Total RNA from stromal cell primary cultures was processed through a two-round RNA amplification procedure done by combining antisense RNA (aRNA) amplification with a template-switching effect, according to a previously described protocol (Wang et al., 2000; Baugh et al., 2001). Three to five micrograms of aRNA was then used in a reverse transcriptase reaction in the presence of Cy3- or Cy5-labeled dCTP (GE Heathcare, Piscataway, NJ, USA) and SuperScript II (Invitrogen). The Hb4A normal epithelial mammary cell line was used as a reference. Hybridizations were done on customized cDNA microarray slides containing 4608 human genes (Brentani et al., 2005) (GEO accession number GPL1930) in a GeneTac Hybridization Station (Genomic Solutions). Dye swap was done for each sample analyzed to control for dye bias. Hybridization was done at 65 ºC. Hybridized arrays were scanned with a confocal laser scanner (Arrayexpress, PerkinElmer Life and Analytical Science Inc., Boston, MA, USA) and the data were recovered with Quantarray software (PerkinElmer). Quantified signals were then submitted to log transformation and to Lowess normalization.

Microarray data analysis

To identify differences among stromal cells from primary tumor, lymph node and bone marrow, data obtained from the three sites were normalized together and only genes present in 100% of the samples were submitted to SAM (significance analysis of microarray) multiclass statistical test using FDR < 0.01. Subsequently, to identify specific differences, differentially expressed genes were further analyzed with the SAM two class test, with FDR < 0.01. Hierarchical clustering based on Euclidian distances and complete linkage was done using the differentially expressed genes, with reliability assessed by the bootstrap technique (TMEV software). Functional analysis was done using the DAVID (Database for Annotation, Visualization and Integrated Discovery) v.6.7 and IPA (Ingenuity Pathway Analysis^©, Ingenuity Systems, Inc.). To identify differences in bone marrow according to the presence of occult cells, we used the HT self-self statistical test for low sample numbers (Vêncio and Koide, 2005).

RT-qPCR

Primer sets were designed using Primer Blast (Table S1). Sequences present in different exons were selected. Quantitative RT-PCR was done using a Power Sybr Green PCR master mix (Applied Biosystems) in an ABI HT 7900 thermo cycler (Applied Biosystems). All samples were tested in duplicate and average values were used for quantification. Relative expression was calculated by the 2^-^ΔΔ^Ct method (Livak and Schmittgen, 2001). The gene PPIA was selected as a reference gene and the Ct average (for the same transcript) of all samples was used as a reference.

Results

Patients

Twenty-seven patients provided written informed consent and were enrolled in the study. Patient age ranged from 40 to 82 years (median: 54 years). According to the clinical stage, the majority (17 patients) were stage II, ten patients were stage III and three were stage I. Sixteen patients had lymph node metastasis at surgery. Immunohistochemical evaluation of the tumors indicated that five patients were negative for hormonal receptors (estrogen or progesterone receptors), whereas 20 patients were positive for at least one hormonal receptor, 15 patients were negative and ten patients were positive for the ErbB2 receptor; it was not possible to evaluate the receptor status of two patients (Table 1).

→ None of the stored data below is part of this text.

(* ===== verification/EvbufferQueue.v ===== *)
(** * The byte buffer of libevent is a queue

    What the operations of [Evbuffer] promise, on the contents of a buffer alone. *)
From S2P Require Import Prelude CStr StdString Evbuffer EvbufferProps EvbufferAdd EvbufferRead EvbufferWrite.
Open Scope Z_scope.

(** A buffer whose bytes, with one more read, fit in a block. *)
Record in_use (b : evbuffer) : Prop := {
  iu_good : good b;
  iu_len : total_len b <= max_block
}.

Definition same_ends (b b' : evbuffer) : Prop := freeze_start b' = freeze_start b /\ freeze_end b' = freeze_end b.

Lemma in_use_size b : in_use b -> total_len b = StdString.size (contents b) /\ StdString.size (contents b) <= max_block < 2 ^ 63.
Proof.
  intros [Hg Hl]. pose proof (get_length_contents b Hg) as E. unfold evbuffer_get_length in E. split; [done |]. rewrite <- E. split; [done |].
  by unfold max_block, EVBUFFER_CHAIN_MAX, EVBUFFER_CHAIN_SIZE.
Qed.

Lemma in_use_good b : good b -> StdString.size (contents b) <= max_block -> in_use b.
Proof. intros Hg Hs. split; [done |]. pose proof (get_length_contents b Hg) as E. unfold evbuffer_get_length in E. lia. Qed.

Lemma size_drop n (s : str) : StdString.size (drop n s) <= StdString.size s.
Proof. unfold StdString.size. rewrite length_drop. lia. Qed.

Lemma in_use_new : in_use evbuffer_new.
Proof.
  constructor; try done. exists [], []. constructor; try done; [constructor |].
  intros c [ch Hc]. cbn in Hc. by rewrite lookup_empty in Hc.
Qed.

Lemma in_use_frozen f e b : in_use b -> in_use (set_frozen f e b) /\ contents (set_frozen f e b) = contents b.
Proof. intros [Hg Hl]. by destruct (good_frozen f e b Hg). Qed.

Section Queue.
Context (mm_malloc : cid -> Z -> bool) (garbage : Z -> str) (Hgarbage : forall n, 0 <= n -> StdString.size (garbage n) = n).

Lemma remove_in_use b n : in_use b -> freeze_start b = false -> 0 <= n < 2 ^ 64 ->
  exists b', evbuffer_remove n b = Ok (i32 (Z.min n (StdString.size (contents b))), take (Z.to_nat n) (contents b), b') /\
    in_use b' /\ same_ends b b' /\ contents b' = drop (Z.to_nat n) (contents b).
Proof.
  intros Hu Hs Hn. destruct (in_use_size b Hu) as [Ht Hl]. pose proof Hu as [(D & E & Hr) _]. pose proof (size_drop (Z.to_nat n) (contents b)) as Hd.
  destruct (remove_rep b D E n Hr (proj1 Hn) Hs ltac:(lia)) as (r & b' & D' & E' & -> & Hr' & Hc & -> & Hf).
  rewrite <- (rep_contents _ _ _ Hr), <- (rep_contents _ _ _ Hr') in *. rewrite <- Hc in *. exists b'. split; [done |]. split; [| by split].
  apply in_use_good; [by exists D', E' | lia].
Qed.

Lemma drain_in_use b n : in_use b -> freeze_start b = false -> 0 <= n < 2 ^ 64 ->
  exists b', evbuffer_drain n b = Ok (0, b') /\ in_use b' /\ same_ends b b' /\ contents b' = drop (Z.to_nat n) (contents b).
Proof.
  intros Hu Hs Hn. destruct (in_use_size b Hu) as [Ht Hl]. pose proof Hu as [(D & E & Hr) _]. pose proof (size_drop (Z.to_nat n) (contents b)) as Hd.
  destruct (drain_rep b D E n Hr (proj1 Hn) Hs) as (b' & D' & E' & -> & Hr' & Hc & Hf).
  rewrite <- (rep_contents _ _ _ Hr), <- (rep_contents _ _ _ Hr') in *. rewrite <- Hc in *. exists b'. split; [done |]. split; [| by split].
  apply in_use_good; [by exists D', E' | lia].
Qed.

Lemma pullup_in_use b n : in_use b -> 0 < n <= StdString.size (contents b) ->
  (evbuffer_pullup mm_malloc garbage n b = Ok (None, b) /\ exists z, mm_malloc (fresh b) z = false) \/
  exists q b', evbuffer_pullup mm_malloc garbage n b = Ok (Some q, b') /\ in_use b' /\ same_ends b b' /\ contents b' = contents b /\
    read_at q n b' = take (Z.to_nat n) (contents b).
Proof.
  intros Hu Hn. destruct (in_use_size b Hu) as [Ht Hl]. pose proof Hu as [(D & E & Hr) Hmax].
  destruct (pullup_rep mm_malloc garbage Hgarbage b D E n Hr ltac:(lia) Hmax) as [?|(q & b' & D' & E' & -> & Hr' & Hd & Hread & Hf)]; [by left | right].
  rewrite <- (rep_contents _ _ _ Hr), <- (rep_contents _ _ _ Hr') in *. exists q, b'. split; [done |]. split; [| by split].
  apply in_use_good; [by exists D', E' | rewrite Hd; lia].
Qed.

Lemma add_in_use b data : in_use b -> freeze_end b = false -> total_len b + StdString.size data <= max_block ->
  (evbuffer_add mm_malloc garbage data b = Ok (-1, b) /\ exists z, mm_malloc (fresh b) z = false) \/
  exists b', evbuffer_add mm_malloc garbage data b = Ok (0, b') /\ in_use b' /\ same_ends b b' /\ contents b' = contents b ++ data.
Proof.
  intros Hu He Hadd. destruct (in_use_size b Hu) as [Ht _]. pose proof Hu as [(D & E & Hr) _].
  destruct (add_rep mm_malloc garbage Hgarbage b D E data Hr He Hadd) as [?|(b' & D' & E' & -> & Hr' & Hd & Hf)]; [by left | right].
  rewrite <- (rep_contents _ _ _ Hr), <- (rep_contents _ _ _ Hr') in *. exists b'. split; [done |]. split; [| by split].
  apply in_use_good; [by exists D', E' | rewrite Hd, StdString.size_app; lia].
Qed.

Lemma read_in_use b readable readv howmuch : in_use b -> freeze_end b = false -> total_len b + EVBUFFER_MAX_READ <= max_block ->
  howmuch <> 0 -> (forall n d, 0 <= n -> readv n = Some d -> StdString.size d <= n) ->
  (exists r b', evbuffer_read mm_malloc garbage readable readv howmuch b = Ok (r, b') /\ r <= 0 /\
     (no_memory mm_malloc \/ no_bytes readv) /\ in_use b' /\ same_ends b b' /\ contents b' = contents b) \/
  exists n d b', readv n = Some d /\ evbuffer_read mm_malloc garbage readable readv howmuch b = Ok (StdString.size d, b') /\
    0 < StdString.size d <= EVBUFFER_MAX_READ /\ in_use b' /\ same_ends b b' /\ contents b' = contents b ++ d.
Proof.
  intros Hu He Hrd Hh Hreadv. destruct (in_use_size b Hu) as [Ht _]. pose proof Hu as [Hg _].
  assert (total_len b + EVBUFFER_MAX_READ <= EV_SIZE_MAX) as Hrd'
    by (unfold max_block, EVBUFFER_CHAIN_MAX, EVBUFFER_CHAIN_SIZE, EV_SIZE_MAX in *; lia).
  destruct (read_ok mm_malloc garbage Hgarbage readable readv howmuch b Hg He Hh Hrd' Hreadv)
    as [(r & b' & -> & Hr0 & Hwhy & Hg' & Hc & Hf)|(n & d & b' & Erv & -> & Hd & (Hg' & Hc & Hf) & _)]; [left | right].
  - exists r, b'. rewrite app_nil_r in Hc. split; [done |]. split; [done |]. split; [done |]. split; [| by split]. apply in_use_good; [done |]. rewrite Hc, <- Ht. apply Hu.
  - exists n, d, b'. split; [done |]. split; [done |]. split; [done |]. split; [| by split]. apply in_use_good; [done |]. rewrite Hc, StdString.size_app. lia.
Qed.

(** C14: A buffer is a queue of bytes when they are taken out: for a buffer in
    use, whatever chains they are in, [evbuffer_get_length] is their number,
    [evbuffer_copyout] gives the first [n] (all, if there are fewer),
    [evbuffer_remove] gives them and drops them, [evbuffer_drain] drops them, and
    [evbuffer_pullup] of at most as many as there are gives a pointer behind
    which they lie contiguously and leaves the contents alone, or null and the
    same buffer if a block of memory could not be had; no operation reads or
    writes outside a block, touches a freed chain or fails an assertion. *)
Theorem evbuffer_takes b n : in_use b -> freeze_start b = false -> 0 <= n < 2 ^ 64 ->
  evbuffer_get_length b = StdString.size (contents b) /\
  evbuffer_copyout n b = Ok (Z.min n (StdString.size (contents b)), take (Z.to_nat n) (contents b)) /\
  (exists b', evbuffer_remove n b = Ok (i32 (Z.min n (StdString.size (contents b))), take (Z.to_nat n) (contents b), b') /\
     in_use b' /\ same_ends b b' /\ contents b' = drop (Z.to_nat n) (contents b)) /\
  (exists b', evbuffer_drain n b = Ok (0, b') /\ in_use b' /\ same_ends b b' /\ contents b' = drop (Z.to_nat n) (contents b)) /\
  (0 < n <= StdString.size (contents b) ->
     (evbuffer_pullup mm_malloc garbage n b = Ok (None, b) /\ exists z, mm_malloc (fresh b) z = false) \/
     exists q b', evbuffer_pullup mm_malloc garbage n b = Ok (Some q, b') /\ in_use b' /\ same_ends b b' /\ contents b' = contents b /\
       read_at q n b' = take (Z.to_nat n) (contents b)).
Proof.
  intros Hu Hs Hn. destruct (in_use_size b Hu) as [Ht Hl]. pose proof Hu as [(D & E & Hr) _].
  split; [exact Ht |]. split; [| split; [by apply remove_in_use | split; [by apply drain_in_use | by apply pullup_in_use]]].
  destruct (copyout_rep b D E n Hr (proj1 Hn) Hs) as (r & -> & ->). rewrite <- (rep_contents _ _ _ Hr).
  pose proof (StdString.size_nonneg (contents b)). by rewrite i64_small by lia.
Qed.

(** C15: A buffer is a queue of bytes when they are put in: [evbuffer_add] puts its
    bytes behind the contents, or answers -1 and changes nothing if a block of
    memory could not be had; [evbuffer_read] puts behind the contents exactly
    what the socket wrote and answers their number, or, when no memory can be
    had, the socket fails or has nothing (and only then), answers at most 0 and
    leaves the contents as they were. *)
Theorem evbuffer_gets b data readable readv howmuch : in_use b -> freeze_end b = false ->
  total_len b + StdString.size data <= max_block -> total_len b + EVBUFFER_MAX_READ <= max_block ->
  howmuch <> 0 -> (forall n d, 0 <= n -> readv n = Some d -> StdString.size d <= n) ->
  ((evbuffer_add mm_malloc garbage data b = Ok (-1, b) /\ exists z, mm_malloc (fresh b) z = false) \/
   exists b', evbuffer_add mm_malloc garbage data b = Ok (0, b') /\ in_use b' /\ same_ends b b' /\ contents b' = contents b ++ data) /\
  ((exists r b', evbuffer_read mm_malloc garbage readable readv howmuch b = Ok (r, b') /\ r <= 0 /\
      (no_memory mm_malloc \/ no_bytes readv) /\ in_use b' /\ same_ends b b' /\ contents b' = contents b) \/
   exists n d b', readv n = Some d /\ evbuffer_read mm_malloc garbage readable readv howmuch b = Ok (StdString.size d, b') /\
     0 < StdString.size d <= EVBUFFER_MAX_READ /\ in_use b' /\ same_ends b b' /\ contents b' = contents b ++ d).
Proof. intros Hu He Hadd Hrd Hh Hreadv. split; [by apply add_in_use | by apply read_in_use]. Qed.
End Queue.

(** ** The theorems at work *)
Definition always (c : cid) (n : Z) : bool := true.
Definition zeros (n : Z) : str := replicate (Z.to_nat n) (chr 0).

Lemma zeros_size n : 0 <= n -> StdString.size (zeros n) = n.
Proof. intros Hn. unfold zeros, StdString.size. rewrite length_replicate. lia. Qed.

(** A socket with bytes pending. *)
Definition socket (stream : str) (n : Z) : option str := Some (take (Z.to_nat n) stream).

Lemma socket_ok stream n d : 0 <= n -> socket stream n = Some d -> StdString.size d <= n.
Proof. intros Hn [= <-]. unfold StdString.size. rewrite length_take. lia. Qed.

Lemma hello_buffer : exists b, in_use b /\ freeze_start b = false /\ contents b = lit "hello".
Proof.
  destruct (add_in_use always zeros zeros_size evbuffer_new (lit "hello") in_use_new) as [(_ & z & Hz)|(b & _ & Hu & [Hs _] & Hc)]; try done.
  by exists b.
Qed.

Lemma evbuffer_takes_witness : exists b b1 q b2, in_use b /\ contents b = lit "hello" /\
  evbuffer_remove 2 b = Ok (2, lit "he", b1) /\ contents b1 = lit "llo" /\
  evbuffer_pullup always zeros 4 b = Ok (Some q, b2) /\ read_at q 4 b2 = lit "hell".
Proof.
  destruct hello_buffer as (b & Hu & Hs & Hc).
  destruct (evbuffer_takes always zeros zeros_size b 2 Hu Hs) as (_ & _ & (b1 & E1 & _ & _ & H1) & _); [lia |].
  destruct (evbuffer_takes always zeros zeros_size b 4 Hu Hs) as (_ & _ & _ & _ & Hp); [lia |]. rewrite Hc in E1, H1, Hp.
  destruct Hp as [(_ & z & Hz)|(q & b2 & E2 & _ & _ & _ & H2)]; [split; [lia | by vm_compute] | done |].
  exists b, b1, q, b2. split; [exact Hu |]. split; [exact Hc |]. split; [exact E1 |]. split; [exact H1 |]. split; [exact E2 | exact H2].
Defined.

Lemma evbuffer_gets_witness : exists b' b'', evbuffer_add always zeros (lit "ab") evbuffer_new = Ok (0, b') /\ contents b' = lit "ab" /\
  evbuffer_read always zeros 3 (socket (lit "cde")) (-1) evbuffer_new = Ok (3, b'') /\ contents b'' = lit "cde".
Proof.
  destruct (evbuffer_gets always zeros zeros_size evbuffer_new (lit "ab") 3 (socket (lit "cde")) (-1) in_use_new eq_refl) as [H1 H2];
    [done | done | done | apply socket_ok |].
  destruct H1 as [(_ & z & Hz)|(b' & E1 & _ & _ & C1)]; [done |].
  assert (match evbuffer_read always zeros 3 (socket (lit "cde")) (-1) evbuffer_new with Ok (r, _) => r | Fault _ => 0 end = 3) as Er
    by (vm_compute; reflexivity).
  destruct H2 as [(r & b'' & E2 & Hr & _)|(n & d & b'' & Es & E2 & Hd & _ & _ & C2)]; rewrite E2 in Er; [lia |].
  exists b', b''. split; [exact E1 |]. split; [exact C1 |]. rewrite E2, Er. split; [done |]. rewrite C2.
  injection Es as <-. change (contents evbuffer_new ++ take (Z.to_nat n) (lit "cde")) with (take (Z.to_nat n) (lit "cde")).
  apply take_ge. unfold StdString.size in Er. rewrite length_take in Er.
  change (length (lit "cde")) with 3%nat in *. lia.
Defined.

Influence of occult tumor cells in primary cultures of bone marrow mesenchymal cells

As bone marrow may be a homing organ and a reservoir for disseminated tumor cells in breast cancer, we used nested-PCR to screen bone marrow aspirates for cytokeratin 19 expression, a marker of occult tumor cells. Among eight patients who had bone marrow aspirates collected during surgery, three tested positive for cytokeratin 19 expression (BMMC_3, BMMC_4, BMMC_6, Table 1).

We then examined whether bone marrow mesenchymal cell gene expression was associated with the presence of occult malignant cells in bone marrow. After establishing primary cultures, samples from two patients with lymph node involvement and the presence of occult tumor cells in bone marrow and samples from two patients with no lymph node involvement and a lack of occult tumor cells were selected. Twenty-one differentially expressed genes with a 1.38- to 7.20-fold change in expression were identified and included nine upregulated (PTHLH, TLOC1, NCOA6, C17orf57, ANAPC11, MAST4, POLR3E, CPNE1 and B4GALT5) and 12 downregulated (MRPL2, NAT10, DAP, RNF2, FLOT2, FKBP10, SLIT3, EBNA1BP2, SLC35B2, MICAL2, GPR3 and TSPAN17) genes in bone marrow mesenchymal cells from patients with occult tumor cells. However, none of the selected genes were confirmed as differentially expressed when evaluated by RT-qPCR (data not shown). These results indicate that the presence of occult malignant cells does not significantly affect the molecular characteristics of bone marrow stromal cells.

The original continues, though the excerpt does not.